Idroelettrico troppe dighe uccidono gli ecosistemi(Rinnovabili.it) – Il Sud del pianeta raddoppierà la produzione di idroelettrico entro metà secolo, ma oltre al beneficio economico per alcune comunità, esiste un costo socio-ambientale che non viene tenuto in conto. Eppure grava sugli ecosistemi. Ecco perché è importante mappare a livello globale lo stato di salute dei fiumi. Essi sono le arterie della terra, connettono e sostengono la rete della vita. Con i nutrienti che trasportano danno vita agli ecosistemi più produttivi del pianeta. Dunque può sembrare strano che a nessuno si sia interessato ad un monitoraggio sistematico. Soprattutto a causa di tutte le dighe che arginano il loro flusso, sarebbe opportuno vagliare lo stato dei fiumi in maniera più organica. Perché ci accorgeremmo che i fiumi stanno soffrendo. Ad oggi, infatti, ben 50 mila dighe interrompono il flusso dei più grandi corsi d’acqua del mondo. Nel 1950 erano dieci volte di meno.
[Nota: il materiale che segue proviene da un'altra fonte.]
(** C35: a fork is followed whichever stop comes first. The fork, vfork or clone
    event of a parent and the initial SIGSTOP of its child may be reported in
    either order; both leave the tracer in the same state, with the same two
    processes let run: the child is in the table once, with the parent's
    credentials, root and program, and no longer waiting for its first stop. *)
Theorem fork_orders_agree {abi : ABI} `{HostFS W, GuestMem W, EventMsg W} (calloc : Z -> Z -> bool) (realloc : Z -> bool)
    (sizeof_tracee : Z) (kstat : stat_layout) (mode : bool) (root_pid event : Z) (s : tracer_t (W := W))
    (i : nat) (t : tracee_t) (tab : tracee_table_t) (j : nat) :
  let child := s32 (event_msg (ts_world s) (t_pid t)) in
  let fork := Wait (t_pid t) (stop_status SIGTRAP event) 0 0 in
  let first_stop := Wait child (stop_status SIGSTOP 0) 0 0 in
  let loop rs := event_loop calloc realloc sizeof_tracee kstat mode root_pid rs s [] in
  NoDup (pids (ts_tab s)) -> v (ts_tab s) !! i = Some t -> 0 <= t_pid t -> fork_event event ->
  0 <= child -> child ∉ pids (ts_tab s) ->
  tracee_add calloc realloc sizeof_tracee (ts_tab s) (ts_ctx s) child None = (tab, Some j) ->
  exists s' c parent_act child_act,
    loop [fork; first_stop] = Done (s', [parent_act; child_act], None) /\
    loop [first_stop; fork] = Done (s', [child_act; parent_act], None) /\
    v (ts_tab s') = v (ts_tab s) ++ [c] /\ t_pid c = child /\ fresh c = false /\
    t_creds c = t_creds t /\ t_root c = t_root t /\ t_exe c = t_exe t.
Proof.
  intros child fork first_stop loop Hnd Ht Hp Hev Hc Hnew Hadd.
  destruct (tracee_add_any calloc realloc sizeof_tracee _ _ _ _ _ Hadd) as (-> & cap & Hany); clear Hadd.
  set (l := v (ts_tab s)) in *; set (made := fun par => new_tracee (ts_ctx s) child par) in *.
  assert (Hpid : forall par, t_pid (made par) = child) by (by intros [p|]).
  assert (Hfind : forall c, t_pid c = child -> NoDup (pids (Table (l ++ [c]) cap)) /\
                      tracee_find (Table (l ++ [c]) cap) child = Some (length l)).
  { intros c <-; by apply table_last_find. }
  assert (Hnone : tracee_find (ts_tab s) child = None).
  { destruct (tracee_find _ _) as [k|] eqn:E; [|done]; apply tracee_find_Some in E as (c & Hk & Ec).
    exfalso; apply Hnew; rewrite <- Ec; by eapply list_elem_of_fmap_2, list_elem_of_lookup_2. }
  assert (Hi : forall c, (l ++ [c]) !! i = Some t) by (intros c; by apply lookup_app_l_Some).
  set (c1 := made (Some t) <| fresh := false |>).
  exists (TracerState (ts_ctx s) (Table (l ++ [c1]) cap) (ts_loaders s) (ts_world s)), c1,
    (RESUME (t_pid t) (negb (mode && negb (awaiting_exit t))) 0), (RESUME child (negb (mode && true)) 0).
  split_and?; try done; unfold loop, fork, first_stop; cbn [event_loop].
  - rewrite (iteration_fork calloc realloc sizeof_tracee kstat mode root_pid event s i t Hnd Ht Hp Hev).
    unfold on_fork; fold child; rewrite Hnone, Hany; cbn [fst ts_tab v]; rewrite Hi; cbn [defined_result mbind result_bind].
    erewrite iteration_first_stop with (i := length l) (t := made (Some t));
      [|unfold find_or_add; cbn [ts_tab]; by rewrite (proj2 (Hfind (made (Some t)) (Hpid _)))|done|apply lookup_last|done].
    cbn [defined_result mbind result_bind app]; unfold set_tracee; cbn [ts_tab ts_ctx ts_loaders ts_world v tcap]; by rewrite insert_last.
  - erewrite iteration_first_stop with (i := length l) (t := made None);
      [|unfold find_or_add; rewrite Hnone, Hany; done|done|apply lookup_last|done].
    cbn [defined_result mbind result_bind app]; unfold set_tracee, with_tab; cbn [ts_tab ts_ctx ts_loaders ts_world v tcap]; rewrite insert_last.
    set (c0 := made None <| fresh := false |>); set (s1 := TracerState _ _ _ _).
    destruct (Hfind c0) as [Hnd1 Hf1]; [exact (Hpid None)|].
    rewrite (iteration_fork calloc realloc sizeof_tracee kstat mode root_pid event s1 i t Hnd1 (Hi _) Hp Hev).
    unfold on_fork; change (s32 (event_msg (ts_world s1) (t_pid t))) with child; cbn [ts_tab s1]; rewrite Hf1.
    unfold modify_tracee; cbn [ts_tab s1 v]; rewrite lookup_last; unfold set_tracee; cbn [ts_tab ts_ctx ts_loaders ts_world v tcap s1].
    rewrite insert_last, Hi; done.
Qed.

(** *** A run on the toy kernel *)

#[export] Instance toy_event_msg : EventMsg (tracer toy) := fun _ _ => 8.

Lemma toy_fetch_wf (w : tracer toy) pid r : (regs_fetch w pid).2 = Some r -> regs_wf X86_64 r.
Proof.
  assert (Hw : forall k, regs_wf X86_64 (ztake (nwords X86_64) (words k))).
  { intros k; destruct (words_wf k) as [Hl Hf]; split; [|by apply Forall_take].
    unfold ztake, nwords, strlen; rewrite length_take; lia. }
  destruct w as [k ? [| |] ?]; cbn [regs_fetch toy_guest tracer_guest]; unfold regs_get, mode_now, get_whole; simpl;
    intros [= <-]; apply Hw.
Qed.

(** open("/etc/passwd"): entry and exit, a fork in between, a signal, and the
    end of the guest with status 3. *)
Definition toy_run : list wait_result :=
  let stop := fun sig event => Z.lor (Z.shiftl event 16) (Z.lor (Z.shiftl sig 8) 0x7f) in
  [Wait 7 (stop SYSCALL_STOP 0) 0 0; Wait 7 (stop SIGTRAP PTRACE_EVENT_FORK) 0 0; Wait 8 (stop SIGSTOP 0) 0 0;
   Wait (-1) 0 EINTR 0; Wait 7 (stop SYSCALL_STOP 0) 0 0; Wait 7 (stop 10 0) 0 0; Wait 7 (Z.shiftl 3 8) 0 0].
Definition toy_kernel : toy :=
  Toy (toy_page (lit "/etc/passwd")) (Z.eqb 1) (toy_regs_of 2 [4096]) true [] [] [] 1000.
Ciò significa che abbiamo costruito sbarramenti ad un ritmo di due al giorno per mezzo secolo, cambiando enormemente l’ecosistema idrologico in un tempo che, a livello geologico, è come un battito di ciglia.

 

Dighe e bacini artificiali intercettano il 35% del flusso dei fiumi, intrappolando più di 100 milioni di tonnellate di sedimenti ricchi di nutrienti che potrebbero arricchire invece le zone dei delta e le coste. Alcuni grandi corsi d’acqua sono stati così pesantemente modificati dall’intervento antropico da non raggiungere più, per gran parte dell’anno, lo sbocco al mare. Accade ad esempio per il Nilo, l’Indo e il Colorado.

La fauna acquatica ha avuto pochissimo tempo per adattarsi al cambiamento, che, combinato all’inquinamento e al degrado degli habitat, ha spinto numerose specie sul ciglio dell’estinzione, o addirittura oltre. In Nord America il 40% delle specie di pesci d’acqua dolce si trovano a rischio, e negli ultimi vent’anni il numero è raddoppiato, passando da 350 a 700.

 

Alla luce di questi trend ha deciso di muoversi International Rivers, una organizzazione no profit impegnata nella protezione dei fiumi con sede a Berkeley, in California. Ha sviluppato uno strumento informativo on line che si chiama State of the World’s Rivers e fornisce un i risultati di un check up dei 50 principali bacini fluviali del pianeta.

Lo strumento raggruppa gli indicatori di salute dei fiumi in tre categorie: frammentazione del flusso, biodiversità e qualità dell’acqua. Stando a questi parametri, i corsi d’acqua che più si trovano a mal partito – e cioè che presentano una maggior frammentazione del flusso e una peggiore qualità dell’acqua – sono il Danubio, l’Indo, il Godavari, Tigri ed Eufrate, Volta e Fiume Giallo. Sono censiti anche i più importanti da salvaguardare, perché ancora presentano un buon livello di biodiversità, una qualità dell’acqua ancora non compromessa e un basso livello di frammentazione. Si tratta di Rio delle Amazzoni, Congo, Mekong, Orinoco, Paranà, Tocantins, Yangze e Zambezi.

 

I rischi che anche questi subiscano il peso dell’impronta dell’uomo sono alti: entro il 2050 nel Sud del mondo si pianifica di raddoppiare la generazione idroelettrica, che significa costruire 9 mila nuove dighe.

Nonostante siano indubbi i benefici generati dall’interruzione dei fiumi, se messi a sistema con il costo totale il bilancio non è positivo. Non si tratta, infatti, di tenere in conto soltanto gli aspetti economici, ma anche l’impatto ecologico e il danno sociale. Circa 40-80 milioni di persone, la maggior parte poveri, sono stati scacciati dalle loro case dall’arrivo delle dighe. Spesso senza nemmeno ricevere compensazioni o un ricollocamento. Secondo uno studio del 2010, sarebbero mezzo miliardo gli individui che vivono a valle delle dighe i quali hanno subito dei danni dall’avvento dei giganteschi argini sopra le loro teste.